28.  Le Gouvernement ajoute que le procureur général est un tiers par rapport aux parties en litige, et que l'introduction par lui du recours en annulation ne saurait s'interpréter comme menant à un déséquilibre entre les droits processuels des parties. Il estime que ce qui pourrait porter atteinte à l'équité de la procédure serait l'impossibilité pour les parties de contester les observations du procureur général. Il fait référence à la jurisprudence de la Cour en la matière, invoquant les arrêts Vermeulen c. Belgique et Lobo Machado c. Portugal (Recueil des arrêts et décisions 1996-I, 20 février 1996).

29.  La Cour doit donc rechercher si l'arrêt du 19 janvier 1996 a enfreint l'article 6 § 1 de la Convention.

30.  La Cour rappelle que dans l'affaire Brumărescu c.

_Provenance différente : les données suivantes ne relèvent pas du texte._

(* ===== verification/Regex.v ===== *)
(** Anchored regular expressions, so that the patterns of the source can be
    transcribed symbol by symbol. [re_match r s] is [/^r$/.test(s)], executed
    by derivatives; [re_lang] is its declarative meaning, and [re_match_spec]
    says the two agree. [re_suffix r s] is [/(r)$/.exec(s)], the leftmost
    match that reaches the end of the string. *)

From S2P Require Import Prelude JsString.
From Stdlib Require Import Ascii.

#[local] Open Scope string_scope.

Inductive re : Type :=
| REmpty
| REps
| RCls (p : ascii -> bool)
| RCat (r1 r2 : re)
| RAlt (r1 r2 : re)
| RStar (r : re).

Declare Scope re_scope.
Delimit Scope re_scope with re.
Bind Scope re_scope with re.
Infix "⋅" := RCat (at level 40, left associativity) : re_scope.
Infix "∥" := RAlt (at level 50, left associativity) : re_scope.
#[local] Open Scope re_scope.

(** Derived forms: a literal, [[lo-hi]], [r?], [r+], [r{n}], [r{lo,hi}]. *)
Definition lit (c : ascii) : re := RCls (Ascii.eqb c).
Definition rng (lo hi : ascii) : re := RCls (in_range lo hi).
Definition opt (r : re) : re := r ∥ REps.
Definition plus (r : re) : re := r ⋅ RStar r.
Fixpoint rep (n : nat) (r : re) : re :=
  match n with O => REps | S n' => r ⋅ rep n' r end.
(** A text, character by character. *)
Fixpoint lits (s : string) : re :=
  match s with EmptyString => REps | String.String c r => lit c ⋅ lits r end.
Fixpoint rep_upto (n : nat) (r : re) : re :=
  match n with O => REps | S n' => opt (r ⋅ rep_upto n' r) end.
Definition rep_between (lo hi : nat) (r : re) : re := rep lo r ⋅ rep_upto (hi - lo) r.

(** ** The matcher *)

Fixpoint nullable (r : re) : bool :=
  match r with
  | REmpty | RCls _ => false
  | REps | RStar _ => true
  | RCat r1 r2 => nullable r1 && nullable r2
  | RAlt r1 r2 => nullable r1 || nullable r2
  end.

Definition cat (r1 r2 : re) : re :=
  match r1 with REmpty => REmpty | REps => r2 | _ => RCat r1 r2 end.
Definition alt (r1 r2 : re) : re :=
  match r1, r2 with REmpty, _ => r2 | _, REmpty => r1 | _, _ => RAlt r1 r2 end.

Fixpoint deriv (c : ascii) (r : re) : re :=
  match r with
  | REmpty | REps => REmpty
  | RCls p => if p c then REps else REmpty
  | RCat r1 r2 =>
      if nullable r1 then alt (cat (deriv c r1) r2) (deriv c r2)
      else cat (deriv c r1) r2
  | RAlt r1 r2 => alt (deriv c r1) (deriv c r2)
  | RStar r1 => cat (deriv c r1) (RStar r1)
  end.

Fixpoint re_match (r : re) (s : string) : bool :=
  match s with
  | EmptyString => nullable r
  | String c s' => re_match (deriv c r) s'
  end.

Fixpoint re_suffix (r : re) (s : string) : option string :=
  if re_match r s then Some s
  else match s with
       | EmptyString => None
       | String _ s' => re_suffix r s'
       end.

(** ** The meaning of an expression *)

Inductive re_lang : re -> string -> Prop :=
| L_eps : re_lang REps ""
| L_cls p c : p c = true -> re_lang (RCls p) (String c "")
| L_cat r1 r2 s1 s2 : re_lang r1 s1 -> re_lang r2 s2 -> re_lang (r1 ⋅ r2) (s1 ++ s2)
| L_alt_l r1 r2 s : re_lang r1 s -> re_lang (r1 ∥ r2) s
| L_alt_r r1 r2 s : re_lang r2 s -> re_lang (r1 ∥ r2) s
| L_star_nil r : re_lang (RStar r) ""
| L_star_cons r c s1 s2 :
    re_lang r (String c s1) -> re_lang (RStar r) s2 ->
    re_lang (RStar r) (String c s1 ++ s2).

Create HintDb regex.
#[export] Hint Constructors re_lang : regex.

(** ** Correctness of the matcher *)

Lemma nullable_spec r : nullable r = true <-> re_lang r "".
Proof.
  split.
  - induction r; simpl; intros H; try done; try (by constructor).
    + apply andb_true_iff in H as [? ?].
      change "" with (String.append "" ""). constructor; auto.
    + apply orb_true_iff in H as [?|?]; [apply L_alt_l|apply L_alt_r]; auto.
  - intros H. remember "" as s eqn:Es. revert Es. induction H; intros Es; simpl; try done.
    + destruct s1; [|done]. simpl in Es. subst. by rewrite IHre_lang1, IHre_lang2.
    + by rewrite IHre_lang.
    + rewrite IHre_lang by done. by rewrite orb_true_r.
Qed.

Lemma cat_lang r1 r2 s : re_lang (cat r1 r2) s <-> re_lang (r1 ⋅ r2) s.
Proof.
  destruct r1; simpl; try done.
  - split; intros H; inversion H; by inversion H2.
  - split; intros H; [change s with (String.append "" s); by repeat constructor|].
    inversion H; subst. by inversion H2.
Qed.

Lemma alt_lang r1 r2 s : re_lang (alt r1 r2) s <-> re_lang (r1 ∥ r2) s.
Proof.
  assert (Hl : re_lang r2 s <-> re_lang (REmpty ∥ r2) s).
  { split; [by apply L_alt_r|]. intros H; inversion H; subst; [by inversion H3|done]. }
  assert (Hr : re_lang r1 s <-> re_lang (r1 ∥ REmpty) s).
  { split; [by apply L_alt_l|]. intros H; inversion H; subst; [done|by inversion H3]. }
  destruct r1, r2; simpl; first [done | exact Hl | exact Hr].
Qed.

Lemma star_uncons r c s :
  re_lang (RStar r) (String c s) ->
  exists s1 s2, s = s1 ++ s2 /\ re_lang r (String c s1) /\ re_lang (RStar r) s2.
Proof. intros H. inversion H; subst. eauto. Qed.

Lemma cat_uncons r1 r2 c s :
  re_lang (r1 ⋅ r2) (String c s) <->
  (exists s1 s2, s = s1 ++ s2 /\ re_lang r1 (String c s1) /\ re_lang r2 s2) \/
  (re_lang r1 "" /\ re_lang r2 (String c s)).
Proof.
  split.
  - intros H. inversion H as [| |? ? s1 s2 H1 H2| | | |]; subst.
    destruct s1 as [|d s1]; simpl in *; [by right|]. simplify_eq. left. eauto.
  - intros [(s1 & s2 & -> & H1 & H2)|[H1 H2]].
    + change (String c (s1 ++ s2)) with (String c s1 ++ s2). by constructor.
    + change (String c s) with ("" ++ String c s). by constructor.
Qed.

Lemma deriv_spec c r s : re_lang (deriv c r) s <-> re_lang r (String c s).
Proof.
  revert s; induction r; intros s; simpl.
  - split; intros H; inversion H.
  - split; intros H; inversion H.
  - destruct (p c) eqn:Hp; split; intros H; inversion H; subst; try congruence;
      by constructor.
  - assert (Hc : forall t, re_lang (deriv c r1 ⋅ r2) t <->
      exists s1 s2, t = s1 ++ s2 /\ re_lang r1 (String c s1) /\ re_lang r2 s2).
    { intros t. split.
      - intros H; inversion H; subst. do 2 eexists. rewrite <- IHr1. eauto.
      - intros (s1 & s2 & -> & H1%IHr1 & H2). by constructor. }
    rewrite cat_uncons, <- nullable_spec.
    destruct (nullable r1).
    + rewrite alt_lang. split.
      * intros H; inversion H; subst.
        -- left. by apply Hc, cat_lang.
        -- right. by rewrite <- IHr2.
      * intros [H|[_ H]]; [apply L_alt_l, cat_lang, Hc, H | apply L_alt_r, IHr2, H].
    + rewrite cat_lang, Hc. naive_solver.
  - rewrite alt_lang. split; intros H; inversion H; subst;
      [apply L_alt_l, IHr1 | apply L_alt_r, IHr2 | apply L_alt_l, IHr1 | apply L_alt_r, IHr2];
      done.
  - rewrite cat_lang. split.
    + intros H; inversion H; subst.
      change (String c (s1 ++ s2)) with (String c s1 ++ s2). constructor; [by apply IHr|done].
    + intros (s1 & s2 & -> & H1 & H2)%star_uncons. constructor; [by apply IHr|done].
Qed.

Theorem re_match_spec r s : re_match r s = true <-> re_lang r s.
Proof.
  revert r; induction s as [|c s IH]; intros r; simpl; [apply nullable_spec|].
  by rewrite IH, deriv_spec.
Qed.

(** ** Inversion lemmas for the derived forms *)

Lemma lang_cls p s : re_lang (RCls p) s <-> exists c, s = String c "" /\ p c = true.
Proof.
  split; [intros H; inversion H; subst; eauto|]. intros (c & -> & H). by constructor.
Qed.

Lemma lang_cat r1 r2 s :
  re_lang (r1 ⋅ r2) s <-> exists s1 s2, s = s1 ++ s2 /\ re_lang r1 s1 /\ re_lang r2 s2.
Proof.
  split; [intros H; inversion H; subst; eauto|]. intros (? & ? & -> & ? & ?). by constructor.
Qed.

Lemma lang_alt r1 r2 s : re_lang (r1 ∥ r2) s <-> re_lang r1 s \/ re_lang r2 s.
Proof. split; [intros H; inversion H; subst; eauto|]. intros [?|?]; auto with regex. Qed.

Lemma lang_eps s : re_lang REps s <-> s = "".
Proof. split; [intros H; by inversion H|]. intros ->. constructor. Qed.

Lemma lang_opt r s : re_lang (opt r) s <-> re_lang r s \/ s = "".
Proof. unfold opt. by rewrite lang_alt, lang_eps. Qed.

Lemma lang_lit c s : re_lang (lit c) s <-> s = String c "".
Proof.
  unfold lit. rewrite lang_cls. split.
  - intros (d & -> & ->%Ascii.eqb_eq). done.
  - intros ->. exists c. by rewrite Ascii.eqb_refl.
Qed.

(** Classes under [+] and [*] are character-wise tests. *)
Lemma lang_star_cls p s : re_lang (RStar (RCls p)) s <-> str_all p s = true.
Proof.
  split.
  - intros H. remember (RStar (RCls p)) as r eqn:Er. revert Er.
    induction H as [| | | | | |r c s1 s2 H1 _ H2 IH]; intros; simplify_eq; try done.
    apply lang_cls in H1 as (? & ? & ?). simplify_eq/=. rewrite H0. by apply IH.
  - induction s as [|c s IH]; simpl; [by constructor|].
    intros [Hc Hs]%andb_true_iff.
    change (String c s) with (String c "" ++ s). constructor; [by constructor|auto].
Qed.

Lemma match_plus_cls p s :
  re_match (plus (RCls p)) s = non_empty s && str_all p s.
Proof.
  apply bool_eq_iff. rewrite re_match_spec. unfold plus. rewrite lang_cat, andb_true_iff.
  split.
  - intros (s1 & s2 & -> & (c & -> & Hc)%lang_cls & Hs%lang_star_cls). simpl. by rewrite Hc.
  - intros [Hne Hs]. destruct s as [|c s]; [done|]. simpl in Hs. bool_hyps.
    exists (String c ""), s. rewrite lang_star_cls. split; [done|]. split; [by constructor|done].
Qed.

Lemma match_rep_upto_cls n p s :
  re_match (rep_upto n (RCls p)) s = (String.length s <=? n)%nat && str_all p s.
Proof.
  revert s; induction n as [|n IH]; intros s.
  - destruct s as [|c s]; [done|]. cbn [rep_upto re_match deriv].
    apply bool_eq_iff. rewrite re_match_spec.
    split; [intros H; inversion H|]. simpl. done.
  - apply bool_eq_iff. rewrite re_match_spec. cbn [rep_upto].
    rewrite lang_opt, lang_cat, andb_true_iff, Nat.leb_le. split.
    + intros [(s1 & s2 & -> & (c & -> & Hc)%lang_cls & Hs%re_match_spec)| ->];
        [|simpl; split; [lia|done]].
      rewrite IH in Hs. bool_hyps. simpl. rewrite Hc. split; [simpl; lia|done].
    + intros [Hl Hs]. destruct s as [|c s]; [by right|left]. simpl in *. bool_hyps.
      exists (String c ""), s. rewrite <- (re_match_spec _ s), IH. split; [done|].
      split; [by constructor|]. bool_goal; [apply Nat.leb_le; lia|done].
Qed.

Lemma match_rep_cls n p s :
  re_match (rep n (RCls p)) s = (String.length s =? n)%nat && str_all p s.
Proof.
  revert s. induction n as [|n IH]; intros s; apply bool_eq_iff; rewrite re_match_spec; cbn [rep].
  - rewrite lang_eps, andb_true_iff, Nat.eqb_eq. destruct s; simpl; naive_solver.
  - rewrite lang_cat, andb_true_iff, Nat.eqb_eq. split.
    + intros (s1 & s2 & -> & (c & -> & Hc)%lang_cls & Hs%re_match_spec).
      rewrite IH in Hs. bool_hyps. simpl. rewrite Hc. split; [lia|done].
    + intros [Hl Hs]. destruct s as [|c s]; [done|]. simpl in *. bool_hyps.
      exists (String c ""), s. rewrite <- (re_match_spec _ s), IH. split; [done|].
      split; [by constructor|]. apply andb_true_iff. split; [apply Nat.eqb_eq; lia|done].
Qed.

Roumanie (§§ 61-62), elle a conclu que le refus de la Cour suprême de justice de reconnaître aux tribunaux la compétence pour examiner des litiges portant, comme dans la présente affaire, sur une revendication immobilière, enfreignait l'article 6 § 1 de la Convention.

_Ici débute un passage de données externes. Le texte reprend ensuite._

(* ===== verification/Cidr.v ===== *)
(** CIDR membership: [packages/foundation/src/net/cidr.ts].

    [parseIPv4] is the 32-bit shift-and-or loop of the source; [parseIPv6]
    the [::]-expansion into sixteen bytes; [ipv4InCidr]/[ipv6InCidr] the mask
    comparisons. [null] is [None]. *)

From S2P Require Import Prelude JsString Regex JsInt.
From Stdlib Require Import Ascii.

#[local] Open Scope string_scope.
#[local] Open Scope Z_scope.

(** ** IPv4 *)

(** [/^\d+$/] *)
Definition DIGITS_RE : re := plus (RCls is_digit).

(** One iteration of the loop of [parseIPv4] per part. *)
Fixpoint parse_octets (parts : list string) (res : Z) : option Z :=
  match parts with
  | [] => Some res
  | part :: rest =>
      if String.eqb part "" || negb (re_match DIGITS_RE part) then None
      else if (1 <? String.length part)%nat && startsWith part "0" then None
      else match asInteger (Number part) with
           | None => None
           | Some n =>
               if (n <? 0) || (255 <? n) then None
               else parse_octets rest (js_or (js_shl res 8) n)
           end
  end.

Definition parseIPv4 (s : string) : option Z :=
  let parts := split "." s in
  if negb (length parts =? 4)%nat then None
  else js_ushr0 <$> parse_octets parts 0.

Definition ipv4InCidr (ip networkInt prefixLen : Z) : bool :=
  if prefixLen =? 0 then true
  else if prefixLen =? 32 then ip =? networkInt
  else
    let mask := js_ushr0 (js_shl (js_not 0) (32 - prefixLen)) in
    js_and ip mask =? js_and networkInt mask.

(** The [network/prefix] split both string-level tests share; [None] when
    there is no slash or the prefix is not an integer in [0, maxLen]. *)
Definition parse_cidr (cidr : string) (maxLen : Z) : option (string * Z) :=
  slashIdx ← indexOf cidr "/";
  let networkStr := str_take slashIdx cidr in
  let prefixStr := str_drop (slashIdx + 1) cidr in
  prefixLen ← asInteger (Number prefixStr);
  if (prefixLen <? 0) || (maxLen <? prefixLen) then None else Some (networkStr, prefixLen).

Definition isIPv4InCidr (ip cidr : string) : bool :=
  match parse_cidr cidr 32 with
  | None => false
  | Some (networkStr, prefixLen) =>
      match parseIPv4 ip, parseIPv4 networkStr with
      | Some ipInt, Some networkInt => ipv4InCidr ipInt networkInt prefixLen
      | _, _ => false
      end
  end.

(** ** IPv6 *)

(** [/^[0-9a-fA-F]{1,4}$/] *)
Definition HEX_GROUP_RE : re := rep_between 1 4 (RCls is_hex_digit).

(** [writeGroup]: the two bytes one hextet appends to the buffer. *)
Definition writeGroup (hexStr : string) : option (list Z) :=
  if negb (re_match HEX_GROUP_RE hexStr) then None
  else let val := radix_acc 16 0 hexStr in
       Some [js_and (js_shr val 8) 255; js_and val 255].

Fixpoint writeGroups (gs : list string) : option (list Z) :=
  match gs with
  | [] => Some []
  | g :: r => b ← writeGroup g; bs ← writeGroups r; Some (b ++ bs)%list
  end.

(** The four bytes of a dotted tail; each part goes through [Number]. *)
Fixpoint parse_v4_parts (parts : list string) : option (list Z) :=
  match parts with
  | [] => Some []
  | p :: r =>
      n ← asInteger (Number p);
      if (n <? 0) || (255 <? n) then None else bs ← parse_v4_parts r; Some (n :: bs)
  end.

Definition last_is_dotted (l : list string) : bool :=
  match last l with Some g => includes g "." | None => false end.

(** The [hi]/[lo] groups around the first [::]. *)
Definition split_groups (addr : string) : bool * list string * list string :=
  match indexOf addr "::" with
  | None => (false, split ":" addr, [])
  | Some i => (true, filter_non_empty (split ":" (str_take i addr)),
                     filter_non_empty (split ":" (str_drop (i + 2) addr)))
  end.

Definition strip_zone (s : string) : string :=
  match indexOf s "%" with Some i => str_take i s | None => s end.

Definition parseIPv6 (s : string) : option (list Z) :=
  let '(compressed, hi0, lo0) := split_groups (strip_zone s) in
  let allGroups := (hi0 ++ lo0)%list in
  let embedded := last_is_dotted allGroups in
  let lo := if embedded && last_is_dotted lo0 then removelast lo0 else lo0 in
  let hi := if embedded && negb (last_is_dotted lo0) && last_is_dotted hi0
            then removelast hi0 else hi0 in
  ipv4Bytes ←
    (if embedded then
       let ipv4Parts := split "." (default "" (last allGroups)) in
       if negb (length ipv4Parts =? 4)%nat then None
       else Some <$> parse_v4_parts ipv4Parts
     else Some None);
  let ipv4GroupCount := match ipv4Bytes with Some _ => 2 | None => 0 end in
  let nhi := Z.of_nat (length hi) in
  let nlo := Z.of_nat (length lo) in
  let fillerCount := if compressed then 8 - nhi - nlo - ipv4GroupCount else 0 in
  if fillerCount <? 0 then None
  else if negb compressed && negb (nhi + ipv4GroupCount =? 8) then None
  else
    hiBytes ← writeGroups hi;
    loBytes ← writeGroups lo;
    let bytes := (hiBytes ++ replicate (2 * Z.to_nat fillerCount) 0 ++ loBytes
                    ++ default [] ipv4Bytes)%list in
    if (length bytes =? 16)%nat then Some bytes else None.

Definition byte_at (bytes : list Z) (i : nat) : Z := default 0 (bytes !! i).

(** The byte loop [for (i < fullBytes)] of [ipv6InCidr]. *)
Fixpoint prefix_bytes_equal (n : nat) (a b : list Z) : bool :=
  match n with
  | O => true
  | S m => prefix_bytes_equal m a b && (byte_at a m =? byte_at b m)
  end.

Definition ipv6InCidr (ipBytes networkBytes : list Z) (prefixLen : Z) : bool :=
  if prefixLen =? 0 then true
  else
    let fullBytes := Z.to_nat (prefixLen / 8) in
    let remainingBits := prefixLen mod 8 in
    if negb (prefix_bytes_equal fullBytes ipBytes networkBytes) then false
    else if 0 <? remainingBits then
      let mask := js_and 255 (js_shl 255 (8 - remainingBits)) in
      js_and (byte_at ipBytes fullBytes) mask =? js_and (byte_at networkBytes fullBytes) mask
    else true.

31.  La Cour estime que rien en l'espèce ne permet de distinguer à cet égard la présente affaire de l'arrêt Brumărescu précité. Elle estime dès lors que l'exclusion par la Cour suprême de justice de l'action en revendication des requérantes de la compétence des tribunaux est en soi contraire au droit d'accès à un tribunal garanti par l'article 6 § 1 de la Convention.

32.  Quant à l'équité de la procédure, la Cour rappelle que dans l'affaire Brumărescu, elle a conclu à la violation de l'article 6 § 1 au motif que l'annulation d'un arrêt définitif est contraire au principe de la sécurité juridique.

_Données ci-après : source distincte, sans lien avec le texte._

Lemma increment_row it f x ver e :
  is_reserved L f = false -> (forall j, it !! ttlAttr L = Some j -> exists z, j = JNum z) ->
  let it1 := <[versionAttr L := JNum ver]> (<[f := JNum x]> it) in
  let it2 := match ttl_once e with
             | Some (a, z) => match it1 !! a with None => <[a := JNum z]> it1 | Some _ => it1 end
             | None => it1
             end in
  item_row L it2 =
    {| row_value := <[f := JNum x]> (extractValue L it); row_version := ver;
       row_expiresAt := match item_ttl L it with Some e => Some e | None => e end;
       row_indexedKey := row_indexedKey (item_row L it) |}.
Proof.
  intros Hr Ht it1 it2. destruct layout_distinct as (_ & _ & Htv & _).
  assert (f <> ttlAttr L) as Hft by (intros ->; rewrite reserved_ttl in Hr; done).
  assert (it1 !! ttlAttr L = it !! ttlAttr L) as Ht1 by (unfold it1; by rewrite !lookup_insert_ne).
  pose proof (row_bump it f x ver Hr) as Hb. fold it1 in Hb.
  unfold it2, ttl_once. destruct e as [e|]; cbn [fmap option_fmap option_map].
  - rewrite Ht1. unfold item_ttl in *. destruct (it !! ttlAttr L) as [j|] eqn:E.
    + destruct (Ht j eq_refl) as [z ->]. exact Hb.
    + rewrite row_set_ttl. f_equal; [exact (f_equal row_value Hb)|exact (f_equal row_version Hb)|
        exact (f_equal row_indexedKey Hb)].
  - rewrite Hb. by destruct (item_ttl L it).
Qed.
End increments.

(** ** The adapter, at rest *)

Section adapter.
Context (L : DynamoKvLayout) `{DynamoDB}.

Definition dynamo_step (d : ddb) (now : Z) (key : string) (op : kv_op) :
    result kv_error (ddb * kv_resp) :=
  let '(d', res) := run_prog (method L op key) now [] d in
  result_map (fun r => (d', r)) res.

Definition dynamo_view (d : ddb) (key : string) : option KvRow :=
  match buildPk L key with
  | Ok pk => item_row L <$> ddb_items d !! pk
  | Throw _ => None
  end.

Definition dynamo_inv (d : ddb) : Prop :=
  forall key pk it, buildPk L key = Ok pk -> ddb_items d !! pk = Some it -> item_stored L it.

(** Every row of the adapter's keys has a version. *)
Definition versioned (d : ddb) : Prop :=
  forall key pk it, buildPk L key = Ok pk -> ddb_items d !! pk = Some it -> 0 < item_version L it.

33.  De surcroît, en appliquant de la sorte les dispositions de l'article n° 330 du Code de procédure civile, tel qu'il était rédigé à l'époque, régissant le recours en annulation, la Cour suprême de justice a méconnu par sa décision du 19 janvier 1996 le principe de la sécurité des rapports juridiques et, également, le droit des requérantes à un procès équitable au sens de l'article 6 § 1 à la Convention.

34.  Partant, il y a eu violation de l'article 6 § 1 de la Convention sur ces deux points.

III.  SUR LA VIOLATION ALLEGUEE DE L'ARTICLE 6 § 1 DE LA CONVENTION CONCERNANT L'INDEPENDANCE ET L'IMPARTIALITE DU TRIBUNAL

35.  Les requérantes se plaignent que, devant la Cour suprême de justice, leur cause n'a pas été jugée par un tribunal indépendant et impartial.

Elles font remarquer d'abord que le président de la Roumanie, à l'époque M. Iliescu, avait déclaré dans un discours tenu dans la ville de Satu-Mare en juillet 1994, que les décisions judiciaires ordonnant la restitution des biens nationalisés pour cause d'illégalité ne devraient pas être exécutées et que ce discours a déterminé un changement d'attitude des juges de la Cour suprême de justice, qui ont accueilli les recours en annulation.

Elles ajoutent que même si le statut des juges de la Cour suprême est prévu par la loi et la Constitution, cela ne signifie pas qu'en l'espèce ils avaient été impartiaux et indépendants.

36.  Le Gouvernement défendeur souligne, sur ce point, que les magistrats de la Cour suprême remplissent toutes les conditions pour être indépendants à l'égard du pouvoir exécutif. Il fait également valoir que les déclarations du président de la Roumanie à Satu-Mare en juillet 1994 n'ont eu aucune valeur contraignante pour les juges de la Cour suprême, mais représentaient seulement une prise de position sur un problème d'actualité à cette date. Il ajoute que la loi n° 56/1993, régissant le fonctionnement de la Cour suprême de justice ne contient aucune disposition permettant « la révocation discrétionnaire des juges ou la possibilité de recevoir des recommandations ou des injonctions de la part d'autres organes ».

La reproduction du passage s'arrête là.